Nas comunidades africanas, pressupõe-se que a reparação deve ir além das palavras de contrição e remorso; é preciso haver algum tipo de ação, algum pagamento ou restituição à parte prejudicada. Também fica claro que esse princípio é válido mesmo quando o ofensor ou o ofendido faleceu. No meio do povo iraqw da Tanzânia, espera-se que os parentes, especialmente a família imediata de um ofensor, façam a restituição necessária caso o ofensor venha a falecer antes de poder reparar seu erro. Se a parte ofendida também tiver falecido, a restituição deve ser entregue a seus parentes. O povo massai também faz questão de reparação de ofensas. De acordo com um dos seus costumes, um “cabrito da reconciliação” é abatido e compartilhado numa refeição da qual participam as duas partes como preparativo para o dia da reconciliação. Nesse dia, realiza-se uma cerimônia na qual o mediador pronuncia palavras semelhantes às de 2Coríntios 5:17: “As coisas antigas já passaram; eis que se fizeram novas”.
Como os judeus e muitos africanos, o povo massai acredita que a vida de todo indivíduo é fundamentada exclusivamente na comunidade. Para o povo massai, uma pessoa não pode existir sem a comunidade, e aqueles que se separam dela definham e morrem como o ramo que é cortado da árvore. Assim, a reconciliação é essencial, pois permite aos indivíduos da comunidade manter seu relacionamento com Deus e uns com os outros. Quem não se reconcilia com seu próximo não pode adorar Enkai (Deus).
5:11-31 Suspeita de adultério.

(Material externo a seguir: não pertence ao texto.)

(** The result is a sublist of the keys: the surviving keys keep their
    relative order and multiplicity. *)
Theorem outer_loop_sublist keys searchString :
  outer_loop keys searchString `sublist_of` keys.
Proof. rewrite outer_loop_filter. apply sublist_filter. Qed.

(** Keys that are pairwise distinct stay so in the result (the grid
    uses them as React keys). *)
Theorem outer_loop_NoDup keys searchString :
  NoDup keys → NoDup (outer_loop keys searchString).
Proof. rewrite outer_loop_filter. apply NoDup_filter. Qed.

Lemma outer_loop_NoDup_witness :
  NoDup (outer_loop [js "sonarr"; js "radarr"] (js "rr")).
Proof.
  apply outer_loop_NoDup. apply NoDup_cons. split.
  - by intros [Heq|[]%elem_of_nil]%elem_of_cons.
  - apply NoDup_singleton.
Defined.

(** C10: monotonicity: a search string with more characters selects fewer
    keys; in particular appending one character never adds a key. *)
Theorem outer_loop_antitone keys q searchString :
  q `sublist_of` searchString →
  outer_loop keys searchString `sublist_of` outer_loop keys q.
Proof.
  intros Hq. rewrite !outer_loop_filter. apply filter_antitone.
  intros k ?. by etrans.
Qed.

Lemma outer_loop_antitone_witness :
  outer_loop [js "adguard-home"; js "adobe"; js "plex"] (js "ad" ++ js "g")
  `sublist_of` outer_loop [js "adguard-home"; js "adobe"; js "plex"] (js "ad").
Proof. apply outer_loop_antitone. by apply sublist_inserts_r. Defined.

(** With the empty search string the loop keeps every key; together
    with the early return of [dataFilter] this is the identity filter. *)
Theorem outer_loop_nil keys : outer_loop keys [] = keys.
Proof.
  rewrite outer_loop_filter. apply filter_all, Forall_forall.
  intros k _. apply sublist_nil_l.
Qed.

(** Filtering is idempotent: searching the result again with the same
    string changes nothing. *)
Theorem outer_loop_idemp keys searchString :
  outer_loop (outer_loop keys searchString) searchString
  = outer_loop keys searchString.
Proof. rewrite !outer_loop_filter. apply filter_idemp. Qed.

(** The loop is incremental in the keys: the result on a
    concatenation is the concatenation of the results. *)
Theorem outer_loop_app keys1 keys2 searchString :
  outer_loop (keys1 ++ keys2) searchString
  = outer_loop keys1 searchString ++ outer_loop keys2 searchString.
Proof. rewrite !outer_loop_filter. apply filter_app. Qed.

End matcher.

Os preparativos para a marcha santa envolvem a abordagem de todas as questões que poderíam contaminar o arraial. Tais questões vão além da pureza física e abrangem a pureza moral no contexto familiar. Por isso, essa seção trata da infidelidade conjugal. Qualquer suspeita de adultério deve, de algum modo, ser trazida a lume para se fazer justiça à parte ofendida. Logo, se uma mulher é suspeita de infidelidade, seu marido deve levá-la ao sacerdote e apresentar uma oferta de manjares de ciúmes (5:11-15). 0 sacerdote fará a mulher beber água amarga que a amaldiçoará caso ela tenha sido infiel. Do contrário, não será afetada pela maldição (5:16-31).

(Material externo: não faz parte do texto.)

(* ===== verification/JsObject.v ===== *)
(** * The object [data] of [getImageData] and what it reaches

    [hooks/useImageData.ts] builds a plain object [data] whose properties
    are entry objects [{ png?: string; svg?: string }], keyed by icon base
    name; [pages/index.tsx] enumerates it with [Object.keys] and
    [for ... in] and reads [data[imgKey]?.png] and [data[imgKey]?.svg].

    The keys come from a directory listing, so the model follows the
    property semantics of ECMA-262 rather than a finite map:

    - own properties are kept in creation order ([own]) and enumerated in
      the order of OrdinaryOwnPropertyKeys: array indices first, ascending,
      then the other keys in creation order ([own_keys]);
    - [key in data] and [data[key]] walk the prototype chain ([resolve]):
      own properties, then the object installed as prototype if any, then
      [Object.prototype] with its builtin methods, its accessor
      [__proto__] and the property [svg] that the program can create on it;
    - [data["__proto__"] = e] calls that accessor's setter and replaces the
      prototype of [data] ([assign]); [data[key].svg = url] writes to
      whatever object [data[key]] is, and throws a TypeError in strict mode
      when it is a string ([assign_svg]).
    - [data[key]?.png] and [data[key]?.svg] read the property on whatever
      [data[key]] is, an entry, an inherited string or a builtin function,
      through the prototype chain of that value ([optional_get]).

    A [Store] is the part of the heap these operations reach.  The store is
    [clean] when the prototype of [data] is [Object.prototype] and
    nothing was added to it: then [data] behaves as an insertion-ordered
    map. *)

From S2P Require Import Prelude JsString.
From stdpp Require Import sorting.

(** ** Association lists in creation order *)

Section alist_def.
Context {K V : Type} `{EqDecision K}.

Fixpoint alist_get (k : K) (l : list (K * V)) : option V :=
  match l with
  | [] => None
  | (k', v) :: l => if decide (k' = k) then Some v else alist_get k l
  end.

(** A property that exists keeps its place; a new one is created last. *)
Fixpoint alist_set (k : K) (v : V) (l : list (K * V)) : list (K * V) :=
  match l with
  | [] => [(k, v)]
  | (k', v') :: l =>
      if decide (k' = k) then (k, v) :: l else (k', v') :: alist_set k v l
  end.

End alist_def.

(** ** Entry objects *)

Record Entry : Type := mkEntry {
  png : option JsString;
  svg : option JsString;
}.

#[export] Instance Entry_eq_dec : EqDecision Entry.
Proof. solve_decision. Defined.

(** [e.svg = url] on an entry object. *)
Definition set_svg (e : Entry) (url : JsString) : Entry :=
  {| png := png e; svg := Some url |}.

(** The own enumerable keys of an entry object, in creation order: an
    object literal [{png: _}] or [{svg: _}], then [svg] added later. *)
Definition entry_keys (e : Entry) : list JsString :=
  (if png e is Some _ then [js "png"] else [])
  ++ (if svg e is Some _ then [js "svg"] else []).

Definition entry_field (e : Entry) (key : JsString) : option JsString :=
  if decide (key = js "png") then png e
  else if decide (key = js "svg") then svg e
  else None.

(** ** [Object.prototype] *)

Definition proto_name : JsString := js "__proto__".

(** The builtin methods of [Object.prototype]: writable, not enumerable. *)
Definition object_prototype_methods : list JsString :=
  js <$> ["constructor"; "__defineGetter__"; "__defineSetter__";
          "hasOwnProperty"; "__lookupGetter__"; "__lookupSetter__";
          "isPrototypeOf"; "propertyIsEnumerable"; "toString"; "valueOf";
          "toLocaleString"].

(** A key that names a property of the pristine [Object.prototype]. *)
Definition inherited_name (key : JsString) : Prop :=
  key = proto_name ∨ key ∈ object_prototype_methods.

(** ** The order of own property keys *)

Definition is_digit (c : code_unit) : Prop := (48 ≤ c ∧ c ≤ 57)%N.

#[export] Instance is_digit_dec c : Decision (is_digit c).
Proof. unfold is_digit. apply _. Defined.
Lemma svg_fold_inherits_png items d :
  inherits_png d → hazard_free items →
  js "png" ∉ assigned_keys svgRgx items →
  ∃ d', forEach_throwing svg_item d items = (d', None) ∧ inherits_png d'.
Proof.
  intros Hd Hh. revert d Hd.
  induction Hh as [|item items Hk _ IH]; intros d Hd Hno; simpl; [by eauto|].
  rewrite assigned_keys_cons_eq in Hno.
  destruct (svgRgx (name item)) eqn:Hre.
  - apply not_elem_of_cons in Hno as [Hne Hno].
    destruct (svg_item_inherits_png d item) as (d' & -> & Hd'); by auto.
  - unfold svg_item. rewrite Hre. by apply IH.
Qed.

(** A file named ["png.svg"] then assigns to a property of a string. *)
Lemma svg_item_png_throws d ext u :
  inherits_png d → ext =ᵢ js ".svg" →
  svg_item d (mkParsed (js "png" ++ ext) u) = inr TypeErrorCreateProperty.
Proof.
  intros ([p Hp] & _ & Hown) Hext.
  destruct (ext_name_split (js ".svg") (js "png") ext u eq_refl Hext)
    as [Hre Hk].
  unfold svg_item, svgRgx. cbn [name url]. rewrite Hre, Hk.
  assert (resolve d (js "png") = RProtoField p) as Hr.
  { unfold resolve. by rewrite (proj2 (alist_get_None _ _) Hown), Hp. }
  unfold has_property, assign_svg. rewrite Hr.
  by rewrite bool_decide_eq_true_2.
Qed.

(** The key ["png"] is then visited by [for ... in] and not listed by
    [Object.keys]. *)
Lemma inherits_png_for_in d :
  inherits_png d → js "png" ∈ for_in_keys d ∧ js "png" ∉ own_keys d.
Proof.
  intros ([u Hp] & Hs & Hown). split; [|by rewrite own_keys_elem_of].
  unfold for_in_keys. rewrite Hp. simpl.
  apply elem_of_app. right. apply elem_of_app. left.
  apply list_elem_of_filter. split; [by rewrite own_keys_elem_of|].
  apply list_elem_of_here.
Qed.
(* ===== verification/Listing.v ===== *)
(** * The document of a listing and the links of [parseSoup]
    ([src/src/hooks/useImageData.ts] 22-37)

    [parseSoup] parses the body of a response into a document and takes,
    in document order, the elements that the selector
    ['.listing td.name > a'] matches; of each it reads [innerText] and the
    attribute [href].  This file models the parsed document as a tree
    ([HtmlNode], [Document]), the selector as syntax ([Selector],
    [listing_selector]) with a declarative meaning ([selects]) and an
    executable matcher ([matches]), [querySelectorAll] as the traversal
    in document order, and the two reads ([anchor_of]).  [links_of] is
    what [ImageData] calls the links of a fulfilled response, and
    [parseSoup_doc] is [parseSoup] from the parsed document on.

    The semantics of selectors and of the two reads are those of the
    Selectors and DOM standards for the fragment that the selector uses:
    type and class selectors, the descendant and the child combinator.
    Class names are compared ASCII case-insensitively when the document is
    in quirks mode (a body without doctype) and exactly otherwise; the
    document that [DOMParser] returns is not rendered, so that [innerText]
    is [textContent].  The tokenizer and tree builder of HTML, from the
    string to the tree, are not modelled. *)

From S2P Require Import Prelude JsString JsObject ImageData.
Lemma button_run_inv_witness :
  copy_inv (js "plex") (js "png") (js "PNG")
    (target (button_run (js "plex") (js "png") true
               (idle (rendered (js "PNG")))
               [Press; Press; Passes; Settles Fulfils; Passes;
                Settles (Rejects (js "NotAllowedError"))])).
Proof. by apply button_run_inv. Defined.

Lemma http_status_rejected_witness :
  getImageData_async (network_of demo_http) (started pristine)
  = (inl (empty_store pristine),
     (empty_store pristine,
      [Get PNG_URL;
       ConsoleLog (LogMessage (js "Request failed with status code 404"));
       Get SVG_URL; ConsoleLog (LogMessage (js "Network Error"))])).
Proof.
  exact (http_status_rejected pristine demo_http 404 (mkDocument true [])
           eq_refl ltac:(lia)).
Defined.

Essa lei reflete o padrão desigual segundo o qual apenas as mulheres eram sujeitadas a essa prova; os homens não eram testados para averiguar sua fidelidade. Essa atitude é semelhante à de muitas sociedades patriarcais nas quais prevalece a ideia de que somente as mulheres são propensas à promiscuidade sexual. O mesmo padrão pode ser observado em outras partes do sistema social e legal do antigo Israel. No decálogo, a mulher é considerada parte das propriedades do homem, não devendo ser cobiçada por outra pessoa (Êx 20:17; cf. tb. Dt5:21).

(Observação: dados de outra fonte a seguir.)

(** ** The grid over the data of [getImageData] *)

Section grid.
Implicit Types (pngLinks svgLinks : list Anchor) (key : JsString).
Implicit Types (e : Entry) (f : Field) (st : HomePage).

Lemma card_getImageData pngLinks svgLinks key e :
  hazard_free (parseSoup pngLinks) → hazard_free (parseSoup svgLinks) →
  image_map (parseSoup pngLinks) (parseSoup svgLinks) !! key = Some e →
  card (getImageData pristine (Fulfilled pngLinks) (Fulfilled svgLinks)).1 key
  = spec_card key e.
Proof.
  intros Hp Hs He.
  destruct (getImageData_refines_clean _ _ Hp Hs) as (d & -> & Hc & Hm).
  apply card_own_clean; [done|by rewrite Hm|]. eapply image_map_truthy, He.
Qed.

(** The cards of the keys that [dataFilter] returns, on the data of
    hazard-free listings. *)
Lemma shown_cards_spec pngLinks svgLinks q :
  hazard_free (parseSoup pngLinks) → hazard_free (parseSoup svgLinks) →
  let data :=
    (getImageData pristine (Fulfilled pngLinks) (Fulfilled svgLinks)).1 in
  let m := image_map (parseSoup pngLinks) (parseSoup svgLinks) in
  let cards := card data <$> dataFilter (Succeeded data) q in
  card_key <$> cards = subsequence_filter (own_keys data) q
  ∧ Forall (λ c, ∃ e, m !! card_key c = Some e
                      ∧ c = spec_card (card_key c) e) cards.
Proof.
  intros Hp Hs. cbv zeta.
  pose proof (λ key e, card_getImageData _ _ key e Hp Hs) as Hcard.
  destruct (getImageData_refines_clean _ _ Hp Hs) as (d & Hd & Hc & Hm).
  rewrite Hd in Hcard |- *. cbn [fst] in *.
  rewrite dataFilter_clean_filter by done.
  split; [by rewrite card_keys|].
  apply Forall_fmap, Forall_forall.
  intros key [_ Hkey%own_keys_elem_of]%list_elem_of_filter. simpl.
  apply alist_get_is_Some in Hkey as [e He]. exists e. rewrite <-Hm.
  split; [done|]. apply Hcard. by rewrite <-Hm.
Qed.

Lemma spec_card_enabled key e f :
  disabled (spec_card key e) f = false →
  is_Some match f with FPng => png e | FSvg => svg e end.
Proof.
  destruct f; simpl; rewrite negb_false_iff, bool_decide_eq_true; done.
Qed.

(** An enabled button of the card of a bound key stands for a listed
    file. *)
Lemma spec_card_enabled_listed pngLinks svgLinks key e f :
  image_map (parseSoup pngLinks) (parseSoup svgLinks) !! key = Some e →
  disabled (spec_card key e) f = false →
  ∃ item ext,
    item ∈ parseSoup (match f with FPng => pngLinks | FSvg => svgLinks end)
    ∧ name item = key ++ ext
    ∧ ext =ᵢ (js "." ++ ext_of f).
Proof.
  intros He [u Hu]%spec_card_enabled.
  destruct (image_map_listed _ _ _ _ He) as [Hpng Hsvg].
  destruct f;
    [destruct (Hpng u Hu) as (item & ? & Hre & <- & _);
     destruct (name_key_of (js ".png") item eq_refl Hre) as (ext & ? & ?)
    |destruct (Hsvg u Hu) as (item & ? & Hre & <- & _);
     destruct (name_key_of (js ".svg") item eq_refl Hre) as (ext & ? & ?)];
    by exists item, ext.
Qed.

End grid.

(** ** The page over time *)

Section page_over_time.
Context (lower : JsString → JsString).
Implicit Types (st : HomePage).

Lemma tick_query st : query (tick lower st) = query st.
Proof. unfold tick. by destruct (timeout st) as [[|[|?]]|]. Qed.

Lemma onChange_query st v : query (onChange st v) = query st.
Proof. unfold onChange. by case_decide. Qed.

Lemma page_reachable_query_inv st :
  page_reachable lower st → query_inv (query st).
Proof.
  induction 1; rewrite ?tick_query, ?onChange_query; simpl;
    auto using getImageData_wf_store, getImageData_own_truthy.
Qed.

Lemma page_reachable_reachable st :
  page_reachable lower st → reachable lower st.
Proof.
  induction 1 as [|st v _ IH|st _ IH|st realm pngRes svgRes _ IH];
    [constructor|apply (reachable_step _ _ (Change v) IH)
    |apply (reachable_step _ _ Tick IH)
    |apply (reachable_step _ _ (Settle _) IH)].
Qed.

(** The keys of the grid are pairwise distinct. *)
Lemma page_reachable_shown_NoDup st :
  page_reachable lower st → NoDup (shown st).
Proof.
  intros Hq%page_reachable_query_inv. unfold shown.
  destruct (query st) as [| |data]; [apply NoDup_nil_2..|].
  apply dataFilter_NoDup, Hq.
Qed.

End page_over_time.

(** ** Theorems *)

Section view_theorems.
Implicit Types (pngLinks svgLinks : list Anchor) (key : JsString).
Implicit Types (e : Entry) (f : Field) (st : HomePage).

(** C5: the grid, end to end: when the query has succeeded with the data
    that [getImageData] builds from hazard-free listings, the page
    renders the grid, the keys of its cards are the keys of the data of
    which the search string is a subsequence, in the order of
    [Object.keys], and each card is the one that the abstract mapping
    prescribes for its key. *)
Theorem render_grid_spec pngLinks svgLinks st isFetching :
  hazard_free (parseSoup pngLinks) → hazard_free (parseSoup svgLinks) →
  let data :=
    (getImageData pristine (Fulfilled pngLinks) (Fulfilled svgLinks)).1 in
  let m := image_map (parseSoup pngLinks) (parseSoup svgLinks) in
  query st = Succeeded data →
  ∃ cards, render st isFetching = Grid cards
    ∧ card_key <$> cards = subsequence_filter (own_keys data) (searchString st)
    ∧ Forall (λ c, ∃ e, m !! card_key c = Some e
                        ∧ c = spec_card (card_key c) e) cards.
Proof.
  intros Hp Hs data m Hq. unfold render, shown. rewrite Hq.
  cbn [isLoading]. eexists. split; [done|]. by apply shown_cards_spec.
Qed.

(** The card of a key, end to end on hazard-free listings: a button is
    enabled exactly when the mapping has a URL of that kind for the key,
    and the image is the PNG when there is one and the SVG otherwise. *)
Theorem card_spec pngLinks svgLinks key e :
  hazard_free (parseSoup pngLinks) → hazard_free (parseSoup svgLinks) →
  image_map (parseSoup pngLinks) (parseSoup svgLinks) !! key = Some e →
  card (getImageData pristine (Fulfilled pngLinks) (Fulfilled svgLinks)).1 key
  = {| card_key := key;
       png_disabled := negb (bool_decide (is_Some (png e)));
       svg_disabled := negb (bool_decide (is_Some (svg e)));
       card_src := if png e is Some u then Some u else svg e |}.
Proof. apply card_getImageData. Qed.

(** The page is blank, with neither the loading box nor an error nor
    the grid, exactly when the query has no result and is not fetching
    (the browser is offline when the page loads). *)
Theorem render_blank_iff st isFetching :
  render st isFetching = Blank ↔ query st = Pending ∧ isFetching = false.
Proof.
  unfold render. destruct (query st), isFetching; simpl; split;
    (done || by intros [? ?]).
Qed.

(** A click on an enabled button of a card copies a listed file name,
    up to the letter case of the extension: the listing of that kind has
    an item whose name is the key followed by an extension that matches
    ["." ++ ext] case-insensitively, and the clipboard receives
    [`${key}.${ext}`]. *)
Theorem click_copies_listed_name pngLinks svgLinks key e f cst :
  hazard_free (parseSoup pngLinks) → hazard_free (parseSoup svgLinks) →
  image_map (parseSoup pngLinks) (parseSoup svgLinks) !! key = Some e →
  let c := card (getImageData pristine (Fulfilled pngLinks)
                   (Fulfilled svgLinks)).1 key in
  disabled c f = false →
  clipboard (click c f cst Written) = Some (clipboard_text key (ext_of f))
  ∧ ∃ item ext,
      item ∈ parseSoup (match f with FPng => pngLinks | FSvg => svgLinks end)
      ∧ name item = key ++ ext
      ∧ ext =ᵢ (js "." ++ ext_of f).
Proof.
  intros Hp Hs He c. subst c. rewrite (card_getImageData _ _ _ e) by done.
  intros Hen. split; [unfold click; by rewrite Hen|].
  by eapply spec_card_enabled_listed.
Qed.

No entanto, é importante notar que a prova prescrita nessa passagem é relativamente branda comparada aos ordálios impostos por outras culturas da época, muito mais propensas a veredictos de culpa. Nesse caso, a mulher só precisava beber uma mistura de pó e água e, se fosse inocente, não sofreria nenhum efeito colateral. O marido ciumento seria tranquilizado, tornando a convivência no lar mais pacífica.